WHAT IS EXPECTED
How many lines in this material include the string "DieselOther"? Answer with the number and nothing further.

LISTED RECORDS
(* ===== verification/MemStore.v ===== *)
(** * A store in memory that satisfies [PostgresLaws], and a clock that
    satisfies [ChronoLaws]: the interfaces of the database are consistent, and
    the theorems on its handlers can be evaluated on concrete requests. *)
From S2P Require Import Prelude MachineInt Bincode DbTypes Store.
Open Scope Z_scope.

(** ** The clock: seconds and nanoseconds. A column holds the microseconds since
    the year 2000, rounded towards that instant. *)

Definition year_2000 : Z := 946684800.

Definition chrono_pair : Chrono := {|
  DateTime := Z * Z;
  from_timestamp secs nsecs :=
    if (- 8000000000000 <=? secs) && (secs <=? 8000000000000) && (nsecs <? 2000000000)
    then Some (secs, nsecs) else None;
  Instant := Z;
  to_instant '(secs, nsecs) := Z.quot ((secs - year_2000) * 1000000000 + nsecs) 1000;
  of_instant i := (i / 1000000 + year_2000, i mod 1000000 * 1000);
|}.

Lemma chrono_pair_laws : @ChronoLaws chrono_pair.
Proof.
  constructor.
  - intros secs nsecs Hn. cbn. destruct (nsecs <? 2000000000) eqn:E; [blia|]. by rewrite andb_false_r.
  - intros i. cbn. replace (_ + _) with (i * 1000); [by apply Z.quot_mul|]. pose proof (Z.div_mod i 1000000). lia.
Qed.

Example nanoseconds_are_lost : @as_stored chrono_pair (60, 1234567) = (60, 1235000).
Proof. reflexivity. Qed.

(** ** The store: the tables and the number of identifiers given out; [gen] is
    the generator of identifiers. *)

Section Mem.
Context `{U : UuidOps} `{C : Chrono} (gen : nat -> Uuid).

Record mem : Type := mkMem { m_tables : tables; m_next : nat }.

Definition duplicate {A} (m : mem) : result A DieselError * mem := (Err (DieselOther "duplicate key"), m).
Definition violation {A} (m : mem) : result A DieselError * mem := (Err (DieselOther "foreign key"), m).

Definition mem_insert_device (nd : NewDevice) (m : mem) : result Device DieselError * mem :=
  let d := mkDevice (gen (m_next m)) (nd_name nd) (nd_description nd) in
  if decide (t_devices (m_tables m) !! device_id d = None)
  then (Ok d, mkMem (ins_device d (m_tables m)) (S (m_next m))) else duplicate m.

Definition mem_insert_credential (c : NewDeviceCredential) (m : mem) : result nat DieselError * mem :=
  if decide (is_Some (t_devices (m_tables m) !! ndc_device_id c))
  then (Ok 1%nat, mkMem (ins_credential c (m_tables m)) (m_next m)) else violation m.

Definition mem_insert_event (ne : NewEvent) (m : mem) : result Uuid DieselError * mem :=
  let i := gen (m_next m) in
  if decide (t_events (m_tables m) !! i = None) then
    if decide (is_Some (t_devices (m_tables m) !! ne_device_id ne))
    then (Ok i, mkMem (ins_event (stored_event (mkEvent i (ne_kind ne) (ne_payload ne) (ne_started_at ne) (ne_ended_at ne)
                 (ne_device_id ne))) (m_tables m)) (S (m_next m)))
    else violation m
  else duplicate m.

Definition same_label (nl : NewLabel) (l : Label) : Prop :=
  label_event_kind l = nl_event_kind nl /\ label_name l = nl_name nl /\ label_device_id l = nl_device_id nl.
#[local] Instance same_label_dec nl l : Decision (same_label nl l).
Proof. unfold same_label. apply _. Defined.

Definition mem_insert_label (nl : NewLabel) (m : mem) : result Uuid DieselError * mem :=
  let i := gen (m_next m) in
  if decide (t_labels (m_tables m) !! i = None /\
             map_Forall (fun _ l => ~ same_label nl l) (t_labels (m_tables m))) then
    if decide (is_Some (t_devices (m_tables m) !! nl_device_id nl))
    then (Ok i, mkMem (ins_label (mkLabel i (nl_event_kind nl) (nl_name nl) (nl_description nl) (nl_rule nl)
                 (nl_device_id nl)) (m_tables m)) (S (m_next m)))
    else violation m
  else duplicate m.

Definition same_link (r q : EventLabel) : Prop :=
  el_event_id q = el_event_id r /\ el_label_id q = el_label_id r.
#[local] Instance same_link_dec r q : Decision (same_link r q).
Proof. unfold same_link. apply _. Defined.

(** The rows are checked and added one by one. *)
Fixpoint mem_insert_links (nels : list NewEventLabel) (next : nat) (t : tables) : option (list EventLabel * tables * nat) :=
  match nels with
  | [] => Some ([], t, next)
  | nel :: nels =>
      let r := mkEventLabel (gen next) (nel_event_id nel) (nel_label_id nel) in
      if decide (t_events_labels t !! el_id r = None /\ is_Some (t_events t !! el_event_id r) /\
                 is_Some (t_labels t !! el_label_id r) /\
                 map_Forall (fun _ q => ~ same_link r q) (t_events_labels t))
      then '(rows, t', next') ← mem_insert_links nels (S next) (ins_event_label r t); Some (r :: rows, t', next')
      else None
  end.

Definition mem_insert_event_labels (nels : list NewEventLabel) (m : mem) : result nat DieselError * mem :=
  match mem_insert_links nels (m_next m) (m_tables m) with
  | Some (_, t, next) => (Ok (length nels), mkMem t next)
  | None => violation m
  end.

Definition mem_delete_device (i : Uuid) (m : mem) : result nat DieselError * mem :=
  (Ok (if decide (is_Some (t_devices (m_tables m) !! i)) then 1%nat else 0%nat),
   mkMem (del_device i (m_tables m)) (m_next m)).
Definition mem_delete_label (i : Uuid) (m : mem) : result nat DieselError * mem :=
  (Ok (if decide (is_Some (t_labels (m_tables m) !! i)) then 1%nat else 0%nat),
   mkMem (del_label i (m_tables m)) (m_next m)).

Definition found {A} (o : option A) : result A DieselError :=
  match o with
  | Some a => Ok a
  | None => Err NotFound
  end.

(** The first credential of the secret whose device exists. *)
Definition mem_device_by_secret (s : list byte) (m : mem) : result Device DieselError :=
  found (head (omap (fun '(s', i) => if decide (s' = s) then t_devices (m_tables m) !! i else None)
    (t_credentials (m_tables m)))).

Definition mem_links (es : list Event) (m : mem) : list (EventLabel * Label) :=
  omap (fun '(i, r) => if decide (i = el_id r /\ el_event_id r ∈ map event_id es)
                       then l ← t_labels (m_tables m) !! el_label_id r; Some (r, l) else None)
    (map_to_list (t_events_labels (m_tables m))).

#[local] Instance mem_postgres : Postgres mem := {|
  tables_of := m_tables;
  pool_get _ := Ok tt;
  transaction A body m := match body m with
    | (Ok a, m') => (Ok a, m')
    | (Err e, _) => (Err e, m)
    end;
  q_insert_device := mem_insert_device;
  q_insert_credential := mem_insert_credential;
  q_insert_event := mem_insert_event;
  q_insert_label := mem_insert_label;
  q_insert_event_labels := mem_insert_event_labels;
  q_delete_device := mem_delete_device;
  q_delete_label := mem_delete_label;
  q_devices m := Ok (map_to_list (t_devices (m_tables m))).*2;
  q_device_by_secret := mem_device_by_secret;
  q_events m := Ok (map_to_list (t_events (m_tables m))).*2;
  q_event i m := found (t_events (m_tables m) !! i);
  q_labels m := Ok (map_to_list (t_labels (m_tables m))).*2;
  q_links es m := Ok (mem_links es m);
  grouped_by children parents :=
    map (fun p => filter (fun c => el_event_id (fst c) = event_id p) children) parents;
|}.

(** ** The laws *)

Lemma mem_insert_links_spec nels next t rows t' next' :
  mem_insert_links nels next t = Some (rows, t', next') ->
  map (fun r => mkNewEventLabel (el_event_id r) (el_label_id r)) rows = nels /\
  t' = foldl (fun t r => ins_event_label r t) t rows /\
  forall pre r post, rows = pre ++ r :: post ->
    let t1 := foldl (fun t r => ins_event_label r t) t pre in
    t_events_labels t1 !! el_id r = None /\ is_Some (t_events t !! el_event_id r) /\
    is_Some (t_labels t !! el_label_id r) /\
    forall j q, t_events_labels t1 !! j = Some q -> el_event_id q = el_event_id r ->
      el_label_id q = el_label_id r -> False.
Proof.
  revert next t rows t' next'. induction nels as [|nel nels IH]; intros next t rows t' next'; cbn.
  { intros [= <- <- <-]. split_and!; [done..|]. by intros [|??] ? ?. }
  case_decide as Hc; [|done]. intros ([[rows1 t1] next1] & H1 & [= <- <- <-])%bind_Some.
  apply IH in H1 as (Hrows & -> & Hl). split_and!.
  - cbn. by destruct nel; f_equal.
  - done.
  - intros [|r0 pre] r post; cbn; intros [= <- Hp].
    + destruct Hc as (? & ? & ? & Hf). split_and!; [done..|]. intros j q Hq He Hlb.
      by apply (Hf j q Hq).
    + by apply (Hl pre r post).
Qed.

Lemma mem_links_spec es m : NoDup (mem_links es m) /\ forall r lb,
  (r, lb) ∈ mem_links es m <-> linked (m_tables m) r lb /\ el_event_id r ∈ map event_id es.
Proof.
  unfold mem_links. split.
  - pose proof (NoDup_fst_map_to_list (t_events_labels (m_tables m))) as Hnd. revert Hnd.
    generalize (map_to_list (t_events_labels (m_tables m))). intros l.
    induction l as [|[i r] l IH]; cbn; [constructor|]. intros [Hi Hnd]%NoDup_cons.
    case_decide as Hc; [|auto]. destruct (t_labels _ !! _) as [lb|]; cbn; [|auto]. constructor; [|auto].
    intros ([j q] & Hjq & Hq)%list_elem_of_omap. apply Hi.
    case_decide as Hd; [|done]. destruct (t_labels _ !! el_label_id q); [|done]. simplify_eq/=.
    destruct Hc as [-> _], Hd as [-> _]. by apply (list_elem_of_fmap_2 fst _ (el_id r, r)).
  - intros r lb. rewrite list_elem_of_omap. unfold linked. split.
    + intros ([i q] & Hi & Hq). case_decide as Hc; [|done].
      destruct (t_labels _ !! el_label_id q) eqn:El; [|done]. simplify_eq/=.
      destruct Hc as [-> ?]. by apply elem_of_map_to_list in Hi.
    + intros [[Hr Hl] He]. exists (el_id r, r). rewrite elem_of_map_to_list. split; [done|].
      rewrite decide_True by done. by rewrite Hl.
Qed.

Lemma found_ok {A} (o : option A) a : found o = Ok a <-> o = Some a.
Proof. destruct o; cbn; naive_solver. Qed.
Lemma found_none {A} (o : option A) : found o = Err NotFound <-> o = None.
Proof. destruct o; cbn; naive_solver. Qed.

Lemma mem_postgres_laws : PostgresLaws mem.
Proof.
  constructor.
  - intros A body m. cbn. destruct (body m) as [[a|e] m'] eqn:E; cbn; [|done]. by exists m, m'.
  - intros nd m. cbn. unfold mem_insert_device. by case_decide.
  - intros c m. cbn. unfold mem_insert_credential. by case_decide.
  - intros ne m. cbn. unfold mem_insert_event. by repeat case_decide.
  - intros nl m. cbn. unfold mem_insert_label. case_decide as Hc; [|done]. case_decide; [|done]. cbn.
    destruct Hc as [? Hf]. split_and!; [done..| |done]. intros j l Hl ? ? ?. by apply (Hf j l Hl).
  - intros nels m. cbn. unfold mem_insert_event_labels.
    destruct (mem_insert_links _ _ _) as [[[rows t'] next']|] eqn:E; [|done]. cbn. split; [done|].
    exists rows. by apply mem_insert_links_spec in E.
  - intros i m. cbn. done.
  - intros i m. cbn. done.
  - intros m l. cbn. by intros [= <-].
  - intros s m d. cbn. unfold mem_device_by_secret. rewrite found_ok. intros Hd%head_Some_elem_of.
    apply list_elem_of_omap in Hd as ([s' i] & Hi & Hd). case_decide; [|done]. subst. eauto.
  - intros s m. cbn. unfold mem_device_by_secret. rewrite found_none, head_None. intros Hnil i d Hi Hd.
    assert (d ∈ ([] : list Device)) as []%not_elem_of_nil. rewrite <- Hnil. apply list_elem_of_omap.
    exists (s, i). by rewrite decide_True.
  - intros m l. cbn. by intros [= <-].
  - intros i m e. cbn. by rewrite found_ok.
  - intros i m. cbn. by rewrite found_none.
  - intros m l. cbn. by intros [= <-].
  - intros es m l. cbn. intros [= <-]. apply mem_links_spec.
  - done.
  - done.
Qed.
End Mem.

TASK ANSWER
2